DATA TO EXAMINE –
(* ===== verification/BitUtil.v ===== *)
(** * Bit scans on 64-bit words

    [src/src/common/bit_util.h]: the positions of the lowest and the highest
    bit set, and the masks the queues and bitmaps of the kernel build with
    [1ULL << n].  A shift by 64 or more is undefined in C++ and is [None]
    here. *)

From S2P Require Import Prelude.

Fixpoint ctz_pos (p : positive) : Z :=
  match p with
  | xO p => 1 + ctz_pos p
  | _ => 0
  end.

(** [CountTrailingZeroes64]: [__builtin_ctzll], and 64 on zero. *)
Definition CountTrailingZeroes64 (value : Z) : Z :=
  match value with
  | Zpos p => ctz_pos p
  | _ => 64
  end.

(** [CountLeadingZeroes64]: [__builtin_clzll], and 64 on zero. *)
Definition CountLeadingZeroes64 (value : Z) : Z := if value =? 0 then 64 else 63 - Z.log2 value.

(** [~x] on [u64]. *)
Definition u64_not (x : Z) : Z := to_u64 (Z.lnot x).

(** [1ULL << n]. *)
Definition shl1 (n : Z) : option Z := if (0 <=? n) && (n <? 64) then Some (1 << n) else None.

Lemma shl1_some n : 0 <= n < 64 -> shl1 n = Some (2 ^ n).
Proof.
  intros H. unfold shl1. rewrite Z.shiftl_1_l.
  destruct (Z.leb_spec 0 n), (Z.ltb_spec n 64); cbn [andb]; done || lia.
Qed.

Lemma shl1_none n : 64 <= n -> shl1 n = None.
Proof. intros H. unfold shl1. destruct (Z.ltb_spec n 64); [lia|]. by rewrite andb_false_r. Qed.

(** ** Bit scans *)

Lemma ctz_pos_nonneg p : 0 <= ctz_pos p.
Proof. induction p; cbn [ctz_pos]; lia. Qed.

Lemma ctz_pos_spec p : Z.testbit (Zpos p) (ctz_pos p) = true /\ forall i, 0 <= i < ctz_pos p -> Z.testbit (Zpos p) i = false.
Proof.
  induction p as [p _|p IH|]; cbn [ctz_pos]; [split; [done|lia]| |split; [done|lia]].
  pose proof (ctz_pos_nonneg p). destruct IH as [IH1 IH2]. rewrite Pos2Z.inj_xO. split.
  - rewrite Z.add_1_l, Z.double_bits_succ. done.
  - intros i Hi. destruct (Z.eq_dec i 0) as [->|]; [apply Z.testbit_even_0|].
    replace i with (Z.succ (i - 1)) by lia. rewrite Z.double_bits_succ. apply IH2. lia.
Qed.

Section Ctz.
Context (v : Z) (Hv : 0 < v < 2 ^ 64).

Lemma ctz_bit : Z.testbit v (CountTrailingZeroes64 v) = true.
Proof. destruct v as [|p|p]; [lia|apply ctz_pos_spec|lia]. Qed.

Lemma ctz_below i : 0 <= i < CountTrailingZeroes64 v -> Z.testbit v i = false.
Proof. destruct v as [|p|p]; [lia|apply ctz_pos_spec|lia]. Qed.

Lemma ctz_range : 0 <= CountTrailingZeroes64 v < 64.
Proof.
  pose proof ctz_bit as Hb. assert (0 <= CountTrailingZeroes64 v).
  { destruct v; [lia|apply ctz_pos_nonneg|lia]. }
  split; [done|]. destruct (Z.lt_ge_cases (CountTrailingZeroes64 v) 64); [done|].
  rewrite (testbit_high 64) in Hb by lia. done.
Qed.

(** [63 - CountLeadingZeroes64 v] is the position of the highest bit. *)
Lemma clz_log2 : 63 - CountLeadingZeroes64 v = Z.log2 v.
Proof. unfold CountLeadingZeroes64. destruct (Z.eqb_spec v 0); lia. Qed.

Lemma log2_range : 0 <= Z.log2 v < 64.
Proof. split; [apply Z.log2_nonneg|apply Z.log2_lt_pow2; lia]. Qed.
End Ctz.

(** ** Masks *)

Lemma land_u64_not v m : is_u64 v -> v .& u64_not m = Z.ldiff v m.
Proof.
  intros Hv. apply Z.bits_inj'. intros i Hi. unfold u64_not, to_u64.
  change 0xFFFFFFFFFFFFFFFF with (Z.ones 64).
  rewrite Z.ldiff_spec, !Z.land_spec, Z.lnot_spec, Z.testbit_ones_nonneg by lia.
  destruct (Z.ltb_spec i 64); [by rewrite andb_true_r|].
  by rewrite (testbit_high 64 v) by done.
Qed.

Lemma testbit_pow2 k i : 0 <= k -> Z.testbit (2 ^ k) i = (i =? k).
Proof. intros Hk. rewrite Z.pow2_bits_eqb by done. apply Z.eqb_sym. Qed.

Lemma testbit_low_mask k i : 0 <= k -> 0 <= i -> Z.testbit (2 ^ k - 1) i = (i <? k).
Proof.
  intros Hk Hi. replace (2 ^ k - 1) with (Z.ones k) by (rewrite Z.ones_equiv; lia).
  by apply Z.testbit_ones_nonneg.
Qed.

Lemma ldiff_u64 v m : is_u64 v -> is_u64 (Z.ldiff v m).
Proof.
  intros Hv. apply range_of_bits; [lia|apply Z.ldiff_nonneg; left; apply Hv|].
  intros n Hn. rewrite Z.ldiff_spec. by rewrite (testbit_high 64 v) by done.
Qed.

Lemma lor_u64 a b : is_u64 a -> is_u64 b -> is_u64 (Z.lor a b).
Proof. apply (lor_range 64). lia. Qed.

Lemma pow2_u64 n : 0 <= n < 64 -> is_u64 (2 ^ n).
Proof. intros H. split; [apply Z.pow_nonneg; lia|apply Z.pow_lt_mono_r; lia]. Qed.

(** A nonnegative word is zero when none of its bits is set. *)
Lemma u64_zero_bits v : is_u64 v -> (v = 0 <-> forall i, 0 <= i < 64 -> Z.testbit v i = false).
Proof.
  intros Hv. split; [intros ->; intros; apply Z.bits_0|]. intros H. apply Z.bits_inj'. intros i Hi.
  rewrite Z.bits_0. destruct (Z.lt_ge_cases i 64); [by apply H|]. by apply (testbit_high 64).
Qed.

#[export] Hint Resolve ldiff_u64 lor_u64 pow2_u64 : widths.

(** ** 64-bit arithmetic and alignment ([src/src/common/alignment.h]) *)

Notation "a '+!' b" := (to_u64 (a + b)) (at level 50, left associativity) : c_scope.
Notation "a '-!' b" := (to_u64 (a - b)) (at level 50, left associativity) : c_scope.
Notation "a '*!' b" := (to_u64 (a * b)) (at level 40, left associativity) : c_scope.
Notation "a '<<!' b" := (to_u64 (a << b)) (at level 45, left associativity) : c_scope.

Definition AlignUp (value size : Z) : Z :=
  let mod_ := value mod size in
  let value := value -! mod_ in
  if mod_ =? 0 then value else value +! size.

Definition AlignDown (value size : Z) : Z := value -! (value mod size).

Definition IsAligned (value alignment : Z) : bool := value .& (alignment -! 1) =? 0.

(** Removes the wrap-around of operations that stay in range. *)
Ltac unwrap := repeat (rewrite to_u64_id by (unfold is_u64 in *; first [lia | nia])).

Lemma AlignDown_div v s : 0 <= v < 2 ^ 64 -> 0 < s -> AlignDown v s = s * (v / s).
Proof.
  intros Hv Hs. unfold AlignDown. pose proof (Z.mod_pos_bound v s Hs). pose proof (Z.div_mod v s).
  pose proof (Z.mod_le v s). rewrite to_u64_id by (unfold is_u64; lia). lia.
Qed.

Lemma AlignUp_div v s : 0 <= v -> v + s <= 2 ^ 64 -> 0 < s -> AlignUp v s = s * ((v + s - 1) / s).
Proof.
  intros H0 Hv Hs. unfold AlignUp. pose proof (Z.mod_pos_bound v s Hs) as Hm. pose proof (Z.div_mod v s ltac:(lia)) as Hd.
  assert (0 <= v / s) by (apply Z.div_pos; lia).
  rewrite (to_u64_id (v - v mod s)) by (unfold is_u64; nia). destruct (Z.eqb_spec (v mod s) 0) as [E|E].
  - replace ((v + s - 1) / s) with (v / s); [lia|]. apply Z.div_unique with (r := s - 1); lia.
  - replace ((v + s - 1) / s) with (v / s + 1); [rewrite to_u64_id by (unfold is_u64; lia); lia|].
    apply Z.div_unique with (r := v mod s - 1); lia.
Qed.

WHAT THE TASK ASKS – Return the span of lines in the data above that opens at the line with "Definition u64_not (x" and closes at the line with "Proof. split; [apply", exactly, ends included, nothing else.

SOLUTION –
Definition u64_not (x : Z) : Z := to_u64 (Z.lnot x).

(** [1ULL << n]. *)
Definition shl1 (n : Z) : option Z := if (0 <=? n) && (n <? 64) then Some (1 << n) else None.

Lemma shl1_some n : 0 <= n < 64 -> shl1 n = Some (2 ^ n).
Proof.
  intros H. unfold shl1. rewrite Z.shiftl_1_l.
  destruct (Z.leb_spec 0 n), (Z.ltb_spec n 64); cbn [andb]; done || lia.
Qed.

Lemma shl1_none n : 64 <= n -> shl1 n = None.
Proof. intros H. unfold shl1. destruct (Z.ltb_spec n 64); [lia|]. by rewrite andb_false_r. Qed.

(** ** Bit scans *)

Lemma ctz_pos_nonneg p : 0 <= ctz_pos p.
Proof. induction p; cbn [ctz_pos]; lia. Qed.

Lemma ctz_pos_spec p : Z.testbit (Zpos p) (ctz_pos p) = true /\ forall i, 0 <= i < ctz_pos p -> Z.testbit (Zpos p) i = false.
Proof.
  induction p as [p _|p IH|]; cbn [ctz_pos]; [split; [done|lia]| |split; [done|lia]].
  pose proof (ctz_pos_nonneg p). destruct IH as [IH1 IH2]. rewrite Pos2Z.inj_xO. split.
  - rewrite Z.add_1_l, Z.double_bits_succ. done.
  - intros i Hi. destruct (Z.eq_dec i 0) as [->|]; [apply Z.testbit_even_0|].
    replace i with (Z.succ (i - 1)) by lia. rewrite Z.double_bits_succ. apply IH2. lia.
Qed.

Section Ctz.
Context (v : Z) (Hv : 0 < v < 2 ^ 64).

Lemma ctz_bit : Z.testbit v (CountTrailingZeroes64 v) = true.
Proof. destruct v as [|p|p]; [lia|apply ctz_pos_spec|lia]. Qed.

Lemma ctz_below i : 0 <= i < CountTrailingZeroes64 v -> Z.testbit v i = false.
Proof. destruct v as [|p|p]; [lia|apply ctz_pos_spec|lia]. Qed.

Lemma ctz_range : 0 <= CountTrailingZeroes64 v < 64.
Proof.
  pose proof ctz_bit as Hb. assert (0 <= CountTrailingZeroes64 v).
  { destruct v; [lia|apply ctz_pos_nonneg|lia]. }
  split; [done|]. destruct (Z.lt_ge_cases (CountTrailingZeroes64 v) 64); [done|].
  rewrite (testbit_high 64) in Hb by lia. done.
Qed.

(** [63 - CountLeadingZeroes64 v] is the position of the highest bit. *)
Lemma clz_log2 : 63 - CountLeadingZeroes64 v = Z.log2 v.
Proof. unfold CountLeadingZeroes64. destruct (Z.eqb_spec v 0); lia. Qed.

Lemma log2_range : 0 <= Z.log2 v < 64.
Proof. split; [apply Z.log2_nonneg|apply Z.log2_lt_pow2; lia]. Qed.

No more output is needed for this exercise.